The Irish Government will provide up to US$16M (€11.7M) through Enterprise Ireland’s Commercialisation Fund for the co-development and licensing of novel medical technologies developed at Mayo Clinic U.S. into Ireland where they will be commercialised. This will involve further development and validation of the technologies by research teams in Irish Higher Education Institutes, and introductions to investors to bring the technologies to market. Enterprise Ireland’s aim is to create 10 spin-out companies in addition to licensing/commercialisation relationships in Ireland for each medical technology.

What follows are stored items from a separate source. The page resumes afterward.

(** The parameters of a job; [None] is a value of another type. *)
Record JobParams := mkJobParams { jp_Repo : option (option string); jp_Meta : option (option string); jp_DryRun : option (option bool) }.
Section params.
Context (repository_of_json : string → result Repository_) (lite_of_json : string → result (string * list RuleMeta)).
Definition get_param {A} (name : string) (v : option (option A)) : result A :=
  match v with
  | None => Err (New ("missing parameter: " +:+ name))
  | Some None => Err (New ("invalid parameter: " +:+ name))
  | Some (Some a) => Ok a
  end.
Definition parsing {A} (what : string) (r : result A) : result A :=
  match r with Ok a => Ok a | Err e => Err (default e (Wrap (Some e) what)) end.
Definition getParamRepo (p : JobParams) : result Repository_ :=
  match get_param "repository" (jp_Repo p) with Err e => Err e | Ok s => parsing "parse repository from JSON" (repository_of_json s) end.
Definition getParamMeta (p : JobParams) : result (string * list RuleMeta) :=
  match get_param "liteMeta" (jp_Meta p) with Err e => Err e | Ok s => parsing "parse retention policy from JSON" (lite_of_json s) end.
Definition getParamDryRun (p : JobParams) : result bool := get_param "dryRun" (jp_DryRun p).
Definition Validate (p : JobParams) : result unit :=
  match getParamRepo p with
  | Err e => Err e
  | Ok _ => match getParamMeta p with
            | Err e => Err e
            | Ok _ => match getParamDryRun p with Err e => Err e | Ok _ => Ok tt end
            end
  end.
End params.

(** What the job checks in, the deletions it asked for and the projects whose quota it
    refreshes. *)
Record RetainObj := mkRetainObj { ro_Total : Z; ro_Retained : Z; ro_DryRun : bool; ro_Deleted : list Result }.
Definition realDelete (results : list Result) : list Result := List.filter (λ r, bool_decide (Error r = None)) results.
Definition retain_obj (results : list Result) (all : list Candidate) (isDryRun : bool) : RetainObj :=
  mkRetainObj (Z.of_nat (length all)) (Z.of_nat (length all) - Z.of_nat (length (realDelete results))) isDryRun (realDelete results).
Definition refresh_projects (results : list Result) : gset Z := list_to_set ((λ r, NamespaceID (Target r)) <$> results).

(** [logResults]: the mark of each candidate *)
Definition action_mark (results : list Result) (c : Candidate) : string :=
  match (list_to_map (reverse ((λ r, (Hash (Target r), Error r)) <$> results)) : gmap string (option result_error)) !! Hash c with
  | Some (Some ImmutableError) => "IMMUTABLE"
  | Some (Some _) => "ERR"
  | Some None => "DEL"
  | None => "RETAIN"
  end.

Definition job_error (e : error) : error := default e (Wrap (Some e) "retention job").

Section job.
Context {Hsort : SortSlice} (dm : string → string → result bool) (now : Z) (immutables : Z → result (list ImmutableRule)).
Context (ListAllArtifacts : string → string → result (list CoreArtifact)) (DeleteArtifact : string → string → string → option error).

(** The outcomes of a run under some schedule of the processor; [None] is a job that
    was stopped before it did anything. *)
Inductive Run (stop1 stop2 : bool) (repo : Repository_) (algorithm : string) (rules : list RuleMeta) (isDryRun : bool)
    : result (option (RetainObj * list Candidate * gset Z)) → Prop :=
  | run_stopped : stop1 = true → Run stop1 stop2 repo algorithm rules isDryRun (Ok None)
  | run_no_candidates e : stop1 = false → GetCandidates ListAllArtifacts repo = Err e →
      Run stop1 stop2 repo algorithm rules isDryRun (Err (job_error e))
  | run_not_built e all : stop1 = false → GetCandidates ListAllArtifacts repo = Ok all → Build algorithm rules = Err e →
      Run stop1 stop2 repo algorithm rules isDryRun (Err (job_error e))
  | run_stopped_late all ps : stop1 = false → GetCandidates ListAllArtifacts repo = Ok all → Build algorithm rules = Ok ps →
      stop2 = true → Run stop1 stop2 repo algorithm rules isDryRun (Ok None)
  | run_failed all ps e : stop1 = false → GetCandidates ListAllArtifacts repo = Ok all → Build algorithm rules = Ok ps →
      stop2 = false → Process_run dm now immutables (client_Delete DeleteArtifact) ps isDryRun all (Err e) →
      Run stop1 stop2 repo algorithm rules isDryRun (Err (job_error e))
  | run_done all ps results deleted : stop1 = false → GetCandidates ListAllArtifacts repo = Ok all → Build algorithm rules = Ok ps →
      stop2 = false → Process_run dm now immutables (client_Delete DeleteArtifact) ps isDryRun all (Ok (results, deleted)) →
      Run stop1 stop2 repo algorithm rules isDryRun
        (Ok (Some (retain_obj results all isDryRun, deleted, if isDryRun then ∅ else refresh_projects results))).
End job.

(** [retentionTaskCheckInProcessor] of [src/pkg/retention/callback.go]; the update of the
    attributes resets the time of the last update. *)
Definition retentionTaskCheckInProcessor `{RetentionConfig} (counts_of : string → result (Z * Z)) (t : Task) (checkIn : string) : M TaskDB unit :=
  if checkIn == "" then mret tt
  else
    c ← of_result (counts_of checkIn);
    row ← taskDAO.Get (t_ID t);
    taskDAO.Update (t_ID t) (λ x, mkTask (t_ID x) (t_VendorType x) (t_ExecutionID x) (t_JobID x) (t_Status x) (t_StatusCode x)
      (t_StatusRevision x) (t_RunCount x) (counted_attrs (t_ExtraAttrs row) (fst c) (snd c)) (t_StartTime x) None (t_EndTime x)).

(** ** [src/server/v2.0/handler/retention.go] *)

Definition retention_id : string := "retention_id".

Module retentionAPI.
Section api.
Context `{RetentionConfig}.
Context (dm : string → string → result bool) (js : JsClient) (retention_js : string → string → bool → JsClient).
Context (object_of : string → string) (callbacks : gmap string (string → MT unit)).
Context (polls : nat) (env : M TaskDB unit) (now : Z).
(** The caller. *)
Context (sc : option RobotStore.SecCtx).

Definition Prepare : MT unit := on_robots (RobotStore.BaseAPI.RequireAuthenticated sc).

Definition requireAccess (p : Metadata) (action : string) : MT unit :=
  match pm_Scope p with
  | None => of_result nil_dereference
  | Some s =>
      if so_Level s == "project"
      then on_robots (RobotStore.BaseAPI.RequireProjectAccess sc (ProjectStore.ByID (so_Reference s)) action [Rbac.ResourceTagRetention])
      else on_robots (RobotStore.BaseAPI.RequireSystemAccess sc action [Rbac.ResourceTagRetention])
  end.

Definition project_policy (projectID : Z) : MT (gmap string string) :=
  on_projects (ProjectStore.meta_mgr.Get projectID [retention_id]).

(** The number of the policy is the one in the metadata of the project. *)
Definition requirePolicyAccess (p : Metadata) : MT unit :=
  match pm_Scope p with
  | None => of_result nil_dereference
  | Some s =>
      meta ← project_policy (so_Reference s);
      if bool_decide (meta !! retention_id = Some (pretty (pm_ID p))) then mret tt
      else fail (NotFoundError (Some (New ("the retention policy id " +:+ pretty (pm_ID p) +:+ " does not match"))))
  end.

Definition no_execution (p : Metadata) (executionID : Z) : error :=
  WithCode (WithMessage (New EmptyString) ("project: " +:+ pretty (default 0 (so_Reference <$> pm_Scope p)) +:+ ", execution id "
    +:+ pretty executionID +:+ " not found")) NotFoundCode.
Definition requireExecutionInProject (p : Metadata) (executionID : Z) : MT unit :=
  e ← GetRetentionExec executionID;
  if (rx_PolicyID e =? pm_ID p) && (rx_Type e == RetentionVendorType) then mret tt else fail (no_execution p executionID).
Definition requireTaskInProject (p : Metadata) (executionID taskID : Z) : MT unit :=
  _ ← requireExecutionInProject p executionID;
  t ← GetRetentionExecTask taskID;
  if rt_ExecutionID t =? executionID then mret tt else fail (no_execution p executionID).

(** Two rules that differ in their numbers only. *)
Definition rule_key (r : Rule) : string := marshal_rule (mkFullRule 0 (rl_Priority r) (rl_Disabled r) (rl_Meta r) (rl_ScopeSelectors r)).
Fixpoint rule_conflict (n : Z) (seen : gmap string Z) (l : list Rule) : result unit :=
  match l with
  | [] => Ok tt
  | r :: l =>
      match seen !! rule_key r with
      | Some old => Err (PlainError ("rule " +:+ pretty n +:+ " is conflict with rule " +:+ pretty old))
      | None => rule_conflict (n + 1) (<[rule_key r := n]> seen) l
      end
  end.
Definition checkRuleConflict (p : Metadata) : result unit := rule_conflict 0 ∅ (pm_Rules p).
Definition bad_request (msg : string) : error := BadRequestError (Some (PlainError msg)).
Definition check_rules (p : Metadata) : result unit :=
  if 15 <? Z.of_nat (length (pm_Rules p)) then Err (bad_request "only 15 rules are allowed at most")
  else match checkRuleConflict p with Err e => Err (ConflictError (Some e)) | Ok _ => Ok tt end.

Definition GetRetention (id : Z) : MT Metadata :=
  _ ← Prepare; p ← on_rest (GetPolicy id); _ ← requireAccess p Rbac.ActionRead; mret p.

(** The scope must be a project that exists. *)
Definition check_scope (p : Metadata) : MT Scope :=
  match pm_Scope p with
  | None => of_result nil_dereference
  | Some s =>
      if so_Level s == "project"
      then if so_Reference s <=? 0 then fail (bad_request ("invalid Project id " +:+ pretty (so_Reference s)))
           else
             r ← try (on_projects (ProjectStore.project_ctl.Get (ProjectStore.ByID (so_Reference s)) ProjectStore.default_options));
             match r with
             | Ok _ => mret s
             | Err e => if IsNotFoundErr e then fail (bad_request ("invalid Project id " +:+ pretty (so_Reference s)))
                        else fail (BadRequestError (Some e))
             end
      else fail (bad_request ("scope " +:+ so_Level s +:+ " is not support"))
  end.

Definition CreateRetention (p : Metadata) : MT Z :=
  _ ← Prepare;
  _ ← of_result (check_rules p);
  _ ← requireAccess p Rbac.ActionCreate;
  s ← check_scope p;
  old ← project_policy (so_Reference s);
  match old !! retention_id with
  | Some id => fail (bad_request ("project " +:+ pretty (so_Reference s) +:+ " already has retention policy " +:+ id))
  | None =>
      id ← RetentionCtl.CreateRetention js object_of callbacks now p;
      _ ← on_projects (ProjectStore.meta_mgr.Add (so_Reference s) {[retention_id := pretty id]});
      mret id
  end.

Definition UpdateRetention (id : Z) (p : Metadata) : MT unit :=
  _ ← Prepare;
  let p := with_ID id p in
  _ ← of_result (check_rules p);
  _ ← requireAccess p Rbac.ActionUpdate;
  _ ← requirePolicyAccess p;
  RetentionCtl.UpdateRetention js object_of callbacks polls env now p.

(** An unknown policy is a bad request in the handlers that follow. *)
Definition found (id : Z) : MT Metadata :=
  r ← try (on_rest (GetPolicy id)); match r with Ok p => mret p | Err e => fail (BadRequestError (Some e)) end.

Definition DeleteRetention (id : Z) : MT unit :=
  _ ← Prepare;
  p ← found id;
  _ ← requireAccess p Rbac.ActionDelete;
  RetentionCtl.DeleteRetention js polls env id.

Definition TriggerRetentionExecution (id : Z) (dryRun : bool) : MT Z :=
  _ ← Prepare;
  p ← found id;
  _ ← requireAccess p Rbac.ActionUpdate;
  TriggerRetentionExec dm js retention_js polls env id "MANUAL" dryRun.

Definition OperateRetentionExecution (id eid : Z) (action : string) : MT unit :=
  _ ← Prepare;
  if negb (action == "stop") then fail (bad_request "action should be 'stop'")
  else
    p ← found id;
    _ ← requireAccess p Rbac.ActionUpdate;
    _ ← requirePolicyAccess p;
    _ ← requireExecutionInProject p eid;
    OperateRetentionExec js eid action.

Definition ListRetentionExecutions (id : Z) (page : list Execution → list Execution) : MT (list RetExecution * Z) :=
  _ ← Prepare;
  p ← found id;
  _ ← requireAccess p Rbac.ActionList;
  l ← ListRetentionExecs id page;
  total ← GetTotalOfRetentionExecs id;
  mret (l, total).

Definition ListRetentionTasks (id eid : Z) (page : list Task → list Task) : MT (list RetTask * Z) :=
  _ ← Prepare;
  p ← found id;
  _ ← requireAccess p Rbac.ActionList;
  _ ← requirePolicyAccess p;
  _ ← requireExecutionInProject p eid;
  l ← ListRetentionExecTasks eid page;
  total ← GetTotalOfRetentionExecTasks eid;
  mret (l, total).

Definition GetRetentionTaskLog (task_log : Z → M TaskDB string) (id eid tid : Z) : MT string :=
  _ ← Prepare;
  p ← found id;
  _ ← requireAccess p Rbac.ActionRead;
  _ ← requirePolicyAccess p;
  _ ← requireTaskInProject p eid tid;
  on_tasks (task_log tid).

End api.
End retentionAPI.

(** ** [src/server/v2.0/handler/project_metadata.go] *)

Module projectMetadataAPI.
Section api.
Context (title : string → string) (sc : option RobotStore.SecCtx).
Notation MB := (M RobotStore.RobotDB).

The first project is under way in NUI Galway, internationally recognised for its expertise in Biomedical Science and Engineering. The device patented by the Mayo Clinic is for the treatment of acute pancreatitis. A team led by Dr Mark Bruzzi of NUI Galway aims to design and develop a prototype device for human clinical use, build on animal studies conducted thus far and advance the therapeutic technology towards a ‘first in man’ clinical investigation.
On the commercial side, NUI Galway will validate the market and reimbursement model for the device and support the exploitation of the commercial potential of the technology in Ireland.
Investors Aisling Capital, New York and ACT Venture Capital are currently advising the team at NUI, Galway on the establishment of a spin-out company around this technology.

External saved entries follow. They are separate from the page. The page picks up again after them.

Lemma needed_spec t0 t un sch : needed t0 t = Ok (un, sch) →
  (un = false → trigger_cron t0 = None ∨ sch = false ∧ trigger_cron t0 = trigger_cron t) ∧
  (sch = false → trigger_cron t = None ∨ un = false ∧ trigger_cron t0 = trigger_cron t) ∧
  (sch = true → tg_Kind t = TriggerKindSchedule).
Proof.
  unfold needed, trigger_cron. destruct (tg_Kind t0 == tg_Kind t) eqn:Ek; simpl.
  - apply bool_decide_eq_true in Ek. rewrite Ek. destruct (tg_Kind t == TriggerKindSchedule) eqn:Es.
    + apply bool_decide_eq_true in Es. case_bool_decide as Ec; [intros [= <- <-]; rewrite Ec; naive_solver|].
      destruct (cron_setting t0) as [[o| |]|]; try done. destruct (cron_setting t) as [[n| |]|]; try done. simpl.
      intros [= <- <-]. destruct (o == ""), (n == ""); naive_solver.
    + destruct (tg_Kind t == ""); [|done]. intros [= <- <-]. naive_solver.
  - intros [= <- <-]. destruct (tg_Kind t0 == TriggerKindSchedule) eqn:E0, (tg_Kind t == TriggerKindSchedule) eqn:E1; try naive_solver.
    + apply bool_decide_eq_true in E1. naive_solver.
    + apply bool_decide_eq_true in E1. naive_solver.
Qed.

Lemma read_step {A B} (m : MT A) φ (k : A → MT B) t x Q : reading m φ →
  (∀ d a, sched_of t x d → φ d a → spec (sched_of t x) (k a) Q (λ _, True)) → spec (sched_of t x) (m ≫= k) Q (λ _, True).
Proof.
  intros Hm Hk. apply spec_exact. intros d Hd. eapply spec_read_bind; [exact Hm|done|]. intros a Ha.
  eapply spec_pre; [by eapply Hk|by intros y ->].
Qed.

(** What the two decisions of an update do to the schedules. *)
Lemma reschedule t0 t un sch k (h h' w : Z → string → Prop) : needed t0 t = Ok (un, sch) →
  (∀ c, h k c ↔ trigger_cron t0 = Some c) → (∀ id c, h' id c ↔ (un = false ∨ id ≠ k) ∧ h id c) →
  (∀ id c, w id c ↔ if decide (id = k) then trigger_cron t = Some c else h id c) →
  (sch = false → ∀ id c, h' id c ↔ w id c) ∧
  (sch = true → ∀ cron, trigger_cron t = Some cron → ∀ id c, w id c ↔ h' id c ∨ id = k ∧ c = cron).
Proof.
  intros (Hun & Hsch & _)%needed_spec Hk Hh Hw. split.
  - intros -> id c. rewrite Hh, Hw. case_decide as E; [subst id; rewrite Hk|tauto].
    destruct (Hsch eq_refl) as [Hn|[-> ->]]; [|tauto]. rewrite Hn. destruct un; [naive_solver|].
    destruct (Hun eq_refl) as [->|[_ ->]]; [naive_solver|]. rewrite Hn. naive_solver.
  - intros -> cron Hc id c. rewrite Hh, Hw, Hc. case_decide as E; [subst id; rewrite Hk|tauto].
    destruct un; [naive_solver|]. destruct (Hun eq_refl) as [->|[? _]]; [|done]. naive_solver.
Qed.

Speaking at the announcement Jeff Bolton, VP Mayo Clinic said “Mayo is committed to improving medicine throughout the world for the benefit of patients everywhere. This collaboration with Enterprise Ireland provides a unique way of furthering the research and development of novel technologies that have high potential to make a difference in patient care, alleviating the burdens of human disease. We expect that this collaboration will pay dividends in the United States as the commercialized technologies will be sold in the US for the benefit of patients. We also expect that many of these companies will create a US presence in and around one or more of Mayo’s practice sites.

Welcoming today’s announcement, Richard Bruton T.D., Minister for Jobs, Enterprise and Innovation said “One of the key aims of the Government’s Action Plan for Jobs is to put in place measures aimed at making it easier to commercialise and ultimately create jobs from ideas developed through publicly-funded research. Today’s announcement was made possible through State-funded research. This welcome agreement between the Mayo Clinic and Enterprise Ireland will further enhance Ireland’s reputation as a venue for commercialising advanced medical technologies with the aim of encouraging more high-value companies to establish in Ireland and creating high value jobs for this economy”.

Signing the agreement between Enterprise Ireland and Mayo Clinic, Dr. Keith O’Neill, Enterprise Ireland said, “this deal is a win-win as it will seed as many as 10 spin-out companies in Ireland whilst bringing advanced medical technologies to patients and providing a revenue stream back to Mayo Clinic to enhance its mission. We look forward to working with Mayo Clinic to create new companies around these world-class technologies some of which may, in time, establish a presence in Minnesota U.S, close to Mayo Clinic, benefiting the local economy there as well as in Ireland.”